Collected data:
§ §
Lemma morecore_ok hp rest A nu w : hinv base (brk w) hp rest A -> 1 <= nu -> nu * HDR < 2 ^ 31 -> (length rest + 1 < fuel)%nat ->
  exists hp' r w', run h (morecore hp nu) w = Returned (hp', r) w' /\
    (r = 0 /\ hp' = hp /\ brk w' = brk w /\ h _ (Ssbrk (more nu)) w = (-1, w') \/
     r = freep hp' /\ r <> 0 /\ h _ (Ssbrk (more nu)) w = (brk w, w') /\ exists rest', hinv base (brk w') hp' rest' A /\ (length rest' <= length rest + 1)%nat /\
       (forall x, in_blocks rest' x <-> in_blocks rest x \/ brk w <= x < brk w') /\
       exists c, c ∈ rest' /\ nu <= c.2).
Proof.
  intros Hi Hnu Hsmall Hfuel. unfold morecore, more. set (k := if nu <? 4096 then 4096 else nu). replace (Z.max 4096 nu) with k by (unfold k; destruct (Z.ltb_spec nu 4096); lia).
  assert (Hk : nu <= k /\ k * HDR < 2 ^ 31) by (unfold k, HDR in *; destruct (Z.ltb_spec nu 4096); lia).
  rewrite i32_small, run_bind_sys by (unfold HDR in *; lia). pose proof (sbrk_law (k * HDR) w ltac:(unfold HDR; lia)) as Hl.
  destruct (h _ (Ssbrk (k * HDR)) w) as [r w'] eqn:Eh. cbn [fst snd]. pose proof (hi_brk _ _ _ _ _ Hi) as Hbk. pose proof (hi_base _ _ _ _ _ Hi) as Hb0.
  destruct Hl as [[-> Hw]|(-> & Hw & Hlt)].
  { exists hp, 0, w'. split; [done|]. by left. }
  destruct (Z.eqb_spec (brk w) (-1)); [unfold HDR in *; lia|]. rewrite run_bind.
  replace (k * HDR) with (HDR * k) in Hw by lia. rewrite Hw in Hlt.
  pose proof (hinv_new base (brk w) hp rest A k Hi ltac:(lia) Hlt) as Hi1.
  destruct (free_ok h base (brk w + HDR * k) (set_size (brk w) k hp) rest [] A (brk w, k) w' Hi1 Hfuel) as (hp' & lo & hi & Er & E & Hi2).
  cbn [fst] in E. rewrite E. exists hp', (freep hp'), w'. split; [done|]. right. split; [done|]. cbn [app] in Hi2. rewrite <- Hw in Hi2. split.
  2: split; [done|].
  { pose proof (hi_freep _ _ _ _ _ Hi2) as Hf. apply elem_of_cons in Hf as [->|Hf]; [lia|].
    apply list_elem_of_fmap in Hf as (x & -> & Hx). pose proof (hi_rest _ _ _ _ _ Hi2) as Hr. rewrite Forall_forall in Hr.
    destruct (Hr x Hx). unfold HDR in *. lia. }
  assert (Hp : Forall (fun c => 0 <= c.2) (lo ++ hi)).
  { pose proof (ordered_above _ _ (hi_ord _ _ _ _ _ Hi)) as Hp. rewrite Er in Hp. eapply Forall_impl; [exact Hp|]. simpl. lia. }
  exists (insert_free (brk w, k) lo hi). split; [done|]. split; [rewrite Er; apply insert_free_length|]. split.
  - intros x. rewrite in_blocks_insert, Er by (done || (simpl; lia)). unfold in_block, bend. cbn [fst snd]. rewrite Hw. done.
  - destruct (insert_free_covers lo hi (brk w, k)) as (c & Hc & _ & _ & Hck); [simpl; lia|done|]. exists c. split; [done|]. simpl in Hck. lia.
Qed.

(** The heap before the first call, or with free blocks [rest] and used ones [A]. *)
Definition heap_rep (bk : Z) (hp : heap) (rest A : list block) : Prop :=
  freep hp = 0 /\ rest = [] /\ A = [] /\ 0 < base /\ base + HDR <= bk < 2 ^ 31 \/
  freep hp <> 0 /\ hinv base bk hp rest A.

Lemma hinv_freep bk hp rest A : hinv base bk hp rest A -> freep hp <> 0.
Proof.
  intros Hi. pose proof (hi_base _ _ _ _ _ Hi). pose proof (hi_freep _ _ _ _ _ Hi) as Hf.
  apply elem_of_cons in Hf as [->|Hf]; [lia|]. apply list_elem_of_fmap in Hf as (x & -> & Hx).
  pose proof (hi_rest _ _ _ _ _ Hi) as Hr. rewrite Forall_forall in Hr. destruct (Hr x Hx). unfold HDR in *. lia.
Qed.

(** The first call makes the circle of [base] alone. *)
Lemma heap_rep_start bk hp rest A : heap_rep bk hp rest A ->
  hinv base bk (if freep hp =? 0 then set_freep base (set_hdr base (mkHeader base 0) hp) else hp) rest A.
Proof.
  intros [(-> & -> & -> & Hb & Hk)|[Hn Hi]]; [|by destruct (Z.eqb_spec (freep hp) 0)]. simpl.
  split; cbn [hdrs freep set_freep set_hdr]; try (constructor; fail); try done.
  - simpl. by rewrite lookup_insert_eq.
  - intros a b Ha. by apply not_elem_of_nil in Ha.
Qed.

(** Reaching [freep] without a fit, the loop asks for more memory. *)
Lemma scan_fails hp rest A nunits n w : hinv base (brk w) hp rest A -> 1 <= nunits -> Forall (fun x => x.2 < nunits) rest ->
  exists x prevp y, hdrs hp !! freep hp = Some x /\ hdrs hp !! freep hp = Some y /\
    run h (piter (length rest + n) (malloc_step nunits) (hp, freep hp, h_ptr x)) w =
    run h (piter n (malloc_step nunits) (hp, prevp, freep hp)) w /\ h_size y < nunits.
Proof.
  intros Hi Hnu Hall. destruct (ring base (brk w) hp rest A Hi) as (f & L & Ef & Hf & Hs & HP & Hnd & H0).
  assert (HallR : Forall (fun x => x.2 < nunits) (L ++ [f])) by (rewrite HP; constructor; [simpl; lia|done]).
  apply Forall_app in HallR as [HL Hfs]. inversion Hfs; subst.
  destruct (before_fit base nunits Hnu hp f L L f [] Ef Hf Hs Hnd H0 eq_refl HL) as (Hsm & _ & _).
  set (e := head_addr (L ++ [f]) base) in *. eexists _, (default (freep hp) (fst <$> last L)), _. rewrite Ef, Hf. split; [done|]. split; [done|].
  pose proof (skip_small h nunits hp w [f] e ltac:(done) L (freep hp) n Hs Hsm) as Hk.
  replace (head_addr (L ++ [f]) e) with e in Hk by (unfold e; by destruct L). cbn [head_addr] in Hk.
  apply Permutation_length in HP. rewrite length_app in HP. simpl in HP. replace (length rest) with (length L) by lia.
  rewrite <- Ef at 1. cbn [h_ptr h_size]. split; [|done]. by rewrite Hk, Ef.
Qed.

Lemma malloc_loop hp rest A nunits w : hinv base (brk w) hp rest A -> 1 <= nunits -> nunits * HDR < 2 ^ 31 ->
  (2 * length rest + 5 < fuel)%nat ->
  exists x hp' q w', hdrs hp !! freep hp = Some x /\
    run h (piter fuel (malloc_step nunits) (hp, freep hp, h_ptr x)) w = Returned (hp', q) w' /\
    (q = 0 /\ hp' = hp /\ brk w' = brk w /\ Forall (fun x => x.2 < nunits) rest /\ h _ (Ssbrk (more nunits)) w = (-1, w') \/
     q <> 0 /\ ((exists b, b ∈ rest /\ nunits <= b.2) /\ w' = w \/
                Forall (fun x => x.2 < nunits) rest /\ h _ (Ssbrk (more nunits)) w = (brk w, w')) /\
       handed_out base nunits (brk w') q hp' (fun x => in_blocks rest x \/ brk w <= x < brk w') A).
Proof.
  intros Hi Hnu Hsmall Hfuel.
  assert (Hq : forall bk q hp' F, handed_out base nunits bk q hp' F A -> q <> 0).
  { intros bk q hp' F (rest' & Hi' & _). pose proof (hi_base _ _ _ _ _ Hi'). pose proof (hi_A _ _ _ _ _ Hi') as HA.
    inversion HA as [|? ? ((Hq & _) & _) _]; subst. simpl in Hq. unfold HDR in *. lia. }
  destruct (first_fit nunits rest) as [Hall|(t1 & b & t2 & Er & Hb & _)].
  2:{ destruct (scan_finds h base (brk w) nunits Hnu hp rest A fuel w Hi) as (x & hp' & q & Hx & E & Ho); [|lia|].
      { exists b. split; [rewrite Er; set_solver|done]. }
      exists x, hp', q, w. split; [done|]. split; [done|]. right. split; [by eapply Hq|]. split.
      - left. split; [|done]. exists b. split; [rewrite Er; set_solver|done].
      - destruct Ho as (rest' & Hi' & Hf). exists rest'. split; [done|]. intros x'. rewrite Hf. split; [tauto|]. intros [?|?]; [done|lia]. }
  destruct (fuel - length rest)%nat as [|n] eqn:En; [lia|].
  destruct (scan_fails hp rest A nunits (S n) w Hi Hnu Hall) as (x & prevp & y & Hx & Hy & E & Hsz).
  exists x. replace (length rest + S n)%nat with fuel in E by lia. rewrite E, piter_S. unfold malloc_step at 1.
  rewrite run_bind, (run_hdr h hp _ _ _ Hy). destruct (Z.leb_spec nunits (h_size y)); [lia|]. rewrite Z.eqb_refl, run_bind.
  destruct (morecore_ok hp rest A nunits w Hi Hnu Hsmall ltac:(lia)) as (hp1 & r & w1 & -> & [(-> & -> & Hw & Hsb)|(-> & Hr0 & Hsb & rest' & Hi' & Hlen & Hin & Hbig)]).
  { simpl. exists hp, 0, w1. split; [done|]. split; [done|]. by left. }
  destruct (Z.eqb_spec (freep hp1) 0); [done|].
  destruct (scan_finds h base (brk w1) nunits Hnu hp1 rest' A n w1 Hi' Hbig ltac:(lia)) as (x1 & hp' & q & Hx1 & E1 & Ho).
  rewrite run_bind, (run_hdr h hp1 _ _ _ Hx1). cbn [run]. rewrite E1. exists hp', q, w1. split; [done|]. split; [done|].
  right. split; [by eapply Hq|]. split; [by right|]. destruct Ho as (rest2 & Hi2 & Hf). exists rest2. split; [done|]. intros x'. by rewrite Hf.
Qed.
§ §
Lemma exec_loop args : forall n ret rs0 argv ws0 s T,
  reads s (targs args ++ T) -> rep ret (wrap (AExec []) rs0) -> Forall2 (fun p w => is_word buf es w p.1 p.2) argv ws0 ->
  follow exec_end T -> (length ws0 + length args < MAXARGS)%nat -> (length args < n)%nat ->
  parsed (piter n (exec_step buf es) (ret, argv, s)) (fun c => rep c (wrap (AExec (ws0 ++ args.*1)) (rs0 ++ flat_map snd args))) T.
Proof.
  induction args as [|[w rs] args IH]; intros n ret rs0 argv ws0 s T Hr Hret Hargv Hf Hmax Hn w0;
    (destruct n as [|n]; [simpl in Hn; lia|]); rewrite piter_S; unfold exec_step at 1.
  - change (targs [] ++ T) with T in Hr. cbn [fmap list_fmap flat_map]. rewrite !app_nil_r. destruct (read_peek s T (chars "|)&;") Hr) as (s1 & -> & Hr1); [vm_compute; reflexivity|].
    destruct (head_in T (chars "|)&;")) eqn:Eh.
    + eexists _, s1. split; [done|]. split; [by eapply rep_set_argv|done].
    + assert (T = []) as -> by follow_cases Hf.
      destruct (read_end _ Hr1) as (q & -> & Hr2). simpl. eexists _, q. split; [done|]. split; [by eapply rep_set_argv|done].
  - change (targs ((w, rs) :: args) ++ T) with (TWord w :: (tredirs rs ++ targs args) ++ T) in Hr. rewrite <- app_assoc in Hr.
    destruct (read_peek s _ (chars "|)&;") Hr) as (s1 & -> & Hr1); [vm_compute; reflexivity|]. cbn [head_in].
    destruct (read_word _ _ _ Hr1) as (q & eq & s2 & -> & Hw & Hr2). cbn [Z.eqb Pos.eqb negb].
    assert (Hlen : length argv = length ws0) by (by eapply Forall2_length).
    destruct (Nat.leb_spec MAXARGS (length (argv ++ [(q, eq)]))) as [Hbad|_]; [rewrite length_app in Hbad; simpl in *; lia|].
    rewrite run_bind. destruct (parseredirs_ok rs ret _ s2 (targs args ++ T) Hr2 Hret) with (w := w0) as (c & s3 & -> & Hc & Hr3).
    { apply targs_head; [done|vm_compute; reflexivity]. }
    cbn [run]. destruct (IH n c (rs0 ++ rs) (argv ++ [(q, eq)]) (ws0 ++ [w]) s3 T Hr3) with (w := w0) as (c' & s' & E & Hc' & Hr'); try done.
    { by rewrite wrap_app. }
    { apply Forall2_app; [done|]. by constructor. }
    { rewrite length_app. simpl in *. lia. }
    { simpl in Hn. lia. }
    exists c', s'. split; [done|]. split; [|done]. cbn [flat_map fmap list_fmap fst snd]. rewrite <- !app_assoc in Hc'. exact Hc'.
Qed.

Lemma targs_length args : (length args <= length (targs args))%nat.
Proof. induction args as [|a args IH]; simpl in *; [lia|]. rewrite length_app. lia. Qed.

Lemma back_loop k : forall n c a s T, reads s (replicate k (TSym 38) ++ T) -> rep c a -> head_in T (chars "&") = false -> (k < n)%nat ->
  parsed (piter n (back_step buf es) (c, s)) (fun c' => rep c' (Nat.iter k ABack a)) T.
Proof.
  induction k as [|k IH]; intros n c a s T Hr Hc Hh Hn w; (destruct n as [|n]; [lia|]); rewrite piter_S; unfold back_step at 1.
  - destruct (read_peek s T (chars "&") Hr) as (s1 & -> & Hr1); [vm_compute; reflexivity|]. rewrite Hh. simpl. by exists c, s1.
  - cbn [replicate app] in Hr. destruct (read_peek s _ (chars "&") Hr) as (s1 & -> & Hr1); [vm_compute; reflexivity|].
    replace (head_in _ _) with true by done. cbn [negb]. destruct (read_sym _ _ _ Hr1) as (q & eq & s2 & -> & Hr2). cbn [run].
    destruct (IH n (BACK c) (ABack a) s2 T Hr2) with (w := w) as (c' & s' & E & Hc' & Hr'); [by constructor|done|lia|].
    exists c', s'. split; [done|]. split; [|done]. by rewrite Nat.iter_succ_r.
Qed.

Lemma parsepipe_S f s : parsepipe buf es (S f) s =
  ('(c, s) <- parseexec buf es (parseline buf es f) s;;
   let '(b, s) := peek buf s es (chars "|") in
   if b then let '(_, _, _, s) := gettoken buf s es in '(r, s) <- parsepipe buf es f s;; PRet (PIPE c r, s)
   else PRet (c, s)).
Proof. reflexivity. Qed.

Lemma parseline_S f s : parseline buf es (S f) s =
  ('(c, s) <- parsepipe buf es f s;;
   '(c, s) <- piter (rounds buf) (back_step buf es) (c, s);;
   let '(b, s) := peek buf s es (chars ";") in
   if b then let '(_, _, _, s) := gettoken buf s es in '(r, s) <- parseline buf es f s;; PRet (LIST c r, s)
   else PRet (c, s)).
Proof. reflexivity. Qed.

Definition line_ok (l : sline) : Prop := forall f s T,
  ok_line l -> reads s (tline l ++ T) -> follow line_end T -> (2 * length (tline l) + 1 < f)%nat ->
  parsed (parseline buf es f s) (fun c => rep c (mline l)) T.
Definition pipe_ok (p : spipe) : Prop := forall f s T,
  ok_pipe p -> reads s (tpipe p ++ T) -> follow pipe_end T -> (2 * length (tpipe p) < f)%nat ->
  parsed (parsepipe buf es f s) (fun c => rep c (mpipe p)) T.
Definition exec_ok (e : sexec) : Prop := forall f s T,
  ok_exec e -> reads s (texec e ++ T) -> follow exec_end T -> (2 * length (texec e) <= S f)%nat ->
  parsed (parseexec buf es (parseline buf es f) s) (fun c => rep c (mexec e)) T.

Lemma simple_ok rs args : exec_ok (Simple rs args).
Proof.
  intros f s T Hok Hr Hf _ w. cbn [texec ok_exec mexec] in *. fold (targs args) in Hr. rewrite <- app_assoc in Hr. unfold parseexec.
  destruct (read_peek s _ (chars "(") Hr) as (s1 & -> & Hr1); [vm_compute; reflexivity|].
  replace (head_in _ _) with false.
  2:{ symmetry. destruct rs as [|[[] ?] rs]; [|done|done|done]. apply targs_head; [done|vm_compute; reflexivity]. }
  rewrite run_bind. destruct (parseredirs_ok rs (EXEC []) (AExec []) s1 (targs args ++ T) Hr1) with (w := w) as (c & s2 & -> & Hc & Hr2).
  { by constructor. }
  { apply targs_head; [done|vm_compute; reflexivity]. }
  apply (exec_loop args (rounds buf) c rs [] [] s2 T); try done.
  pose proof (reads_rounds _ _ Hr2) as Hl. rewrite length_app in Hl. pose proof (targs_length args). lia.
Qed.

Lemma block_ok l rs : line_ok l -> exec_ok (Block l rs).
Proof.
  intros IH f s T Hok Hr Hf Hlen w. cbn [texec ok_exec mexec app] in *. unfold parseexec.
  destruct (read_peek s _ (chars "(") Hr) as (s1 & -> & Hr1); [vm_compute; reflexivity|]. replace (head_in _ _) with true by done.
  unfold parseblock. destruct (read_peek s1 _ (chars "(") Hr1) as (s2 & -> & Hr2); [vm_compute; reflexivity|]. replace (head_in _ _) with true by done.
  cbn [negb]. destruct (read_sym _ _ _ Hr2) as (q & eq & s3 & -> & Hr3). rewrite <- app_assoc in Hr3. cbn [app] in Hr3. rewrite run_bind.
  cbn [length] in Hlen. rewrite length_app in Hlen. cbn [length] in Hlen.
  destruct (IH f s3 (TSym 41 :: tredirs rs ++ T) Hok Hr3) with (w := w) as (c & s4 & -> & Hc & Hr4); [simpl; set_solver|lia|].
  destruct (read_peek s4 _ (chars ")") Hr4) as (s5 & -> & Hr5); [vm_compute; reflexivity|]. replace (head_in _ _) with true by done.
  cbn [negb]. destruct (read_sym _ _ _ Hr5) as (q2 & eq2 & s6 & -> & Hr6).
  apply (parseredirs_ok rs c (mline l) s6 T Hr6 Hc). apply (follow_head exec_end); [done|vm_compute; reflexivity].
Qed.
§ §
◆ **EXERCISE REQUIREMENTS**
All that is wanted is the stretch of lines above from the one containing "replace (k *" through the one containing "Hf. apply elem_of_cons in Hf as [->|Hf]; [lia|].", duplicated exactly.

◆ **EXERCISE RESPONSE**
  replace (k * HDR) with (HDR * k) in Hw by lia. rewrite Hw in Hlt.
  pose proof (hinv_new base (brk w) hp rest A k Hi ltac:(lia) Hlt) as Hi1.
  destruct (free_ok h base (brk w + HDR * k) (set_size (brk w) k hp) rest [] A (brk w, k) w' Hi1 Hfuel) as (hp' & lo & hi & Er & E & Hi2).
  cbn [fst] in E. rewrite E. exists hp', (freep hp'), w'. split; [done|]. right. split; [done|]. cbn [app] in Hi2. rewrite <- Hw in Hi2. split.
  2: split; [done|].
  { pose proof (hi_freep _ _ _ _ _ Hi2) as Hf. apply elem_of_cons in Hf as [->|Hf]; [lia|].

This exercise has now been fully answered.